Information given.
(** The first loop, once both streams have a head. *)
Lemma difference_heads_step P sb sd b snt x y :
  op_inv (mkSetOp [sb; sd] b snt) → s_idx sb = BaseIndex → s_idx sd = DifferenceIndex →
  (∀ z, P z ↔ z ∈ sent_items (mkSetOp [sb; sd] b snt) ∨ (z ∈ stream_items sb ∧ z ∉ stream_items sd)) →
  has_head x sb → has_head y sd →
  ∃ st', (if x =s y then
            match NextItemInSliceStreams [sb; sd] [BaseIndex; DifferenceIndex] with
            | (Throw err, streams) => send_error streams b snt err
            | (Panic w, streams) => (mkSetOp streams b snt, Crash w)
            | (Ret _, streams) => (mkSetOp streams b snt, Continue)
            end
          else if String.ltb x y
          then addNextItemInSliceStreamsToBatch NewStatic (mkSetOp [sb; sd] b snt) [BaseIndex]
          else
            let '(r, s) := SkipToTargetObject x sd in
            match r with
            | Throw err => send_error [sb; s] b snt err
            | Panic w => (mkSetOp [sb; s] b snt, Crash w)
            | Ret _ => (mkSetOp [sb; s] b snt, Continue)
            end) = (st', Continue) ∧
    diff_inv P st' ∧ (weights (op_streams st') < weights [sb; sd])%nat.
Proof.
  intros Hinv Hib Hid HP Hx Hy.
  assert (Forall2 has_head [x; y] [sb; sd]) as Hh by (by repeat constructor).
  destruct (has_head_items x sb Hx) as [lx Hlx]. destruct (has_head_items y sd Hy) as [ly Hly].
  pose proof (oi_asc _ Hinv sd ltac:(set_solver)) as Hascd. rewrite Hly in Hascd. apply ascending_cons in Hascd as [Hlty _].
  pose proof (oi_asc _ Hinv sb ltac:(set_solver)) as Hascb. rewrite Hlx in Hascb. apply ascending_cons in Hascb as [Hltx _].
  case_bool_decide as Hxy.
  - subst y. destruct (pop_low [sb; sd] b snt [x; x] x [BaseIndex; DifferenceIndex] Hinv Hh) as (ss'&->&Hf&Hinv'&_&_&Hw&_).
    + by left.
    + intros v Hv. left. set_solver.
    + repeat constructor; set_solver.
    + intros i. destruct i as [|[|i]]; simpl; [set_solver..|]. split; [set_solver|done].
    + eexists. split; [done|]. split; [|done]. split; [done|]. apply Forall2_pair in Hf as (sb'&sd'&->&[Hib' Hb']&[Hid' Hd']).
      exists sb', sd'. split_and!; [done|congruence..|]. intros z. rewrite HP, Hb', Hd'. unfold sent_items. simpl.
      rewrite Hlx, Hly, !elem_of_cons. destruct (decide (z = x)); naive_solver.
  - destruct (String.ltb x y) eqn:Hlt.
    + destruct (add_low [sb; sd] b snt [x; y] x [BaseIndex] Hinv Hh) as (st'&->&Hinv'&Hf&He&Hw).
      * by left.
      * intros v [->|[->|?%not_elem_of_nil]%elem_of_cons]%elem_of_cons; [by left|by right|done].
      * apply NoDup_singleton.
      * intros i. rewrite list_elem_of_singleton. destruct i as [|[|i]]; simpl; [done|split; [done|congruence]|done].
      * exists st'. split; [done|]. split; [|done]. split; [done|]. apply Forall2_pair in Hf as (sb'&sd'&->&[Hib' Hb']&[Hid' Hd']).
        exists sb', sd'. split_and!; [done|congruence..|]. intros z. rewrite HP, He, elem_of_app, list_elem_of_singleton, Hb', Hd'.
        assert (x ∉ stream_items sd) as Hxd.
        { rewrite Hly, elem_of_cons. intros [?|Hin]; [done|]. eapply str_lt_asym; [exact Hlt|by apply Hlty]. }
        assert (x ∈ stream_items sb) by (rewrite Hlx; by left).
        destruct (decide (z = x)) as [->|]; naive_solver.
    + assert (str_lt y x) as Hyx by (destruct (str_ltb_false _ _ Hlt); [done|done]).
      destruct (SkipToTargetObject_spec x y sd) as (sd'&->&Hadv&Hw).
      * apply (oi_valid _ Hinv sb x); [by left|]. rewrite Hlx. by left.
      * pose proof (oi_ok _ Hinv) as Hok. simpl in Hok. by repeat apply Forall_cons_1 in Hok as [? Hok].
      * done.
      * eexists. split; [done|]. specialize (Hw Hyx). split; [|simpl; rewrite !weights_cons; lia].
        assert (Forall2 (advanced (λ z, str_lt z x)) [sb; sd] [sb; sd']) as Hadvs.
        { constructor; [|constructor; [done|constructor]]. apply same_advanced, same_stream_refl. pose proof (oi_ok _ Hinv) as Hok. by apply Forall_cons_1 in Hok as [? _]. }
        split; [by eapply op_inv_advanced|]. exists sb, sd'. split_and!; [done..|destruct Hadv as (_&?&_); congruence|].
        intros z. rewrite HP. simpl. assert (z ∈ stream_items sb → z ∈ stream_items sd ↔ z ∈ stream_items sd') as Hiff; [|naive_solver].
        intros Hz. split; [|by apply (advanced_elem _ _ _ _ Hadv)]. intros Hzd. eapply advanced_keeps; [done..|].
        rewrite Hlx in Hz. apply elem_of_cons in Hz as [->|Hz]; [apply str_lt_irrefl|]. by apply str_lt_asym, Hltx.
Qed.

Requirement. Go through the listing and copy all of it exactly.

Your response.
(** The first loop, once both streams have a head. *)
Lemma difference_heads_step P sb sd b snt x y :
  op_inv (mkSetOp [sb; sd] b snt) → s_idx sb = BaseIndex → s_idx sd = DifferenceIndex →
  (∀ z, P z ↔ z ∈ sent_items (mkSetOp [sb; sd] b snt) ∨ (z ∈ stream_items sb ∧ z ∉ stream_items sd)) →
  has_head x sb → has_head y sd →
  ∃ st', (if x =s y then
            match NextItemInSliceStreams [sb; sd] [BaseIndex; DifferenceIndex] with
            | (Throw err, streams) => send_error streams b snt err
            | (Panic w, streams) => (mkSetOp streams b snt, Crash w)
            | (Ret _, streams) => (mkSetOp streams b snt, Continue)
            end
          else if String.ltb x y
          then addNextItemInSliceStreamsToBatch NewStatic (mkSetOp [sb; sd] b snt) [BaseIndex]
          else
            let '(r, s) := SkipToTargetObject x sd in
            match r with
            | Throw err => send_error [sb; s] b snt err
            | Panic w => (mkSetOp [sb; s] b snt, Crash w)
            | Ret _ => (mkSetOp [sb; s] b snt, Continue)
            end) = (st', Continue) ∧
    diff_inv P st' ∧ (weights (op_streams st') < weights [sb; sd])%nat.
Proof.
  intros Hinv Hib Hid HP Hx Hy.
  assert (Forall2 has_head [x; y] [sb; sd]) as Hh by (by repeat constructor).
  destruct (has_head_items x sb Hx) as [lx Hlx]. destruct (has_head_items y sd Hy) as [ly Hly].
  pose proof (oi_asc _ Hinv sd ltac:(set_solver)) as Hascd. rewrite Hly in Hascd. apply ascending_cons in Hascd as [Hlty _].
  pose proof (oi_asc _ Hinv sb ltac:(set_solver)) as Hascb. rewrite Hlx in Hascb. apply ascending_cons in Hascb as [Hltx _].
  case_bool_decide as Hxy.
  - subst y. destruct (pop_low [sb; sd] b snt [x; x] x [BaseIndex; DifferenceIndex] Hinv Hh) as (ss'&->&Hf&Hinv'&_&_&Hw&_).
    + by left.
    + intros v Hv. left. set_solver.
    + repeat constructor; set_solver.
    + intros i. destruct i as [|[|i]]; simpl; [set_solver..|]. split; [set_solver|done].
    + eexists. split; [done|]. split; [|done]. split; [done|]. apply Forall2_pair in Hf as (sb'&sd'&->&[Hib' Hb']&[Hid' Hd']).
      exists sb', sd'. split_and!; [done|congruence..|]. intros z. rewrite HP, Hb', Hd'. unfold sent_items. simpl.
      rewrite Hlx, Hly, !elem_of_cons. destruct (decide (z = x)); naive_solver.
  - destruct (String.ltb x y) eqn:Hlt.
    + destruct (add_low [sb; sd] b snt [x; y] x [BaseIndex] Hinv Hh) as (st'&->&Hinv'&Hf&He&Hw).
      * by left.
      * intros v [->|[->|?%not_elem_of_nil]%elem_of_cons]%elem_of_cons; [by left|by right|done].
      * apply NoDup_singleton.
      * intros i. rewrite list_elem_of_singleton. destruct i as [|[|i]]; simpl; [done|split; [done|congruence]|done].
      * exists st'. split; [done|]. split; [|done]. split; [done|]. apply Forall2_pair in Hf as (sb'&sd'&->&[Hib' Hb']&[Hid' Hd']).
        exists sb', sd'. split_and!; [done|congruence..|]. intros z. rewrite HP, He, elem_of_app, list_elem_of_singleton, Hb', Hd'.
        assert (x ∉ stream_items sd) as Hxd.
        { rewrite Hly, elem_of_cons. intros [?|Hin]; [done|]. eapply str_lt_asym; [exact Hlt|by apply Hlty]. }
        assert (x ∈ stream_items sb) by (rewrite Hlx; by left).
        destruct (decide (z = x)) as [->|]; naive_solver.
    + assert (str_lt y x) as Hyx by (destruct (str_ltb_false _ _ Hlt); [done|done]).
      destruct (SkipToTargetObject_spec x y sd) as (sd'&->&Hadv&Hw).
      * apply (oi_valid _ Hinv sb x); [by left|]. rewrite Hlx. by left.
      * pose proof (oi_ok _ Hinv) as Hok. simpl in Hok. by repeat apply Forall_cons_1 in Hok as [? Hok].
      * done.
      * eexists. split; [done|]. specialize (Hw Hyx). split; [|simpl; rewrite !weights_cons; lia].
        assert (Forall2 (advanced (λ z, str_lt z x)) [sb; sd] [sb; sd']) as Hadvs.
        { constructor; [|constructor; [done|constructor]]. apply same_advanced, same_stream_refl. pose proof (oi_ok _ Hinv) as Hok. by apply Forall_cons_1 in Hok as [? _]. }
        split; [by eapply op_inv_advanced|]. exists sb, sd'. split_and!; [done..|destruct Hadv as (_&?&_); congruence|].
        intros z. rewrite HP. simpl. assert (z ∈ stream_items sb → z ∈ stream_items sd ↔ z ∈ stream_items sd') as Hiff; [|naive_solver].
        intros Hz. split; [|by apply (advanced_elem _ _ _ _ Hadv)]. intros Hzd. eapply advanced_keeps; [done..|].
        rewrite Hlx in Hz. apply elem_of_cons in Hz as [->|Hz]; [apply str_lt_irrefl|]. by apply str_lt_asym, Hltx.
Qed.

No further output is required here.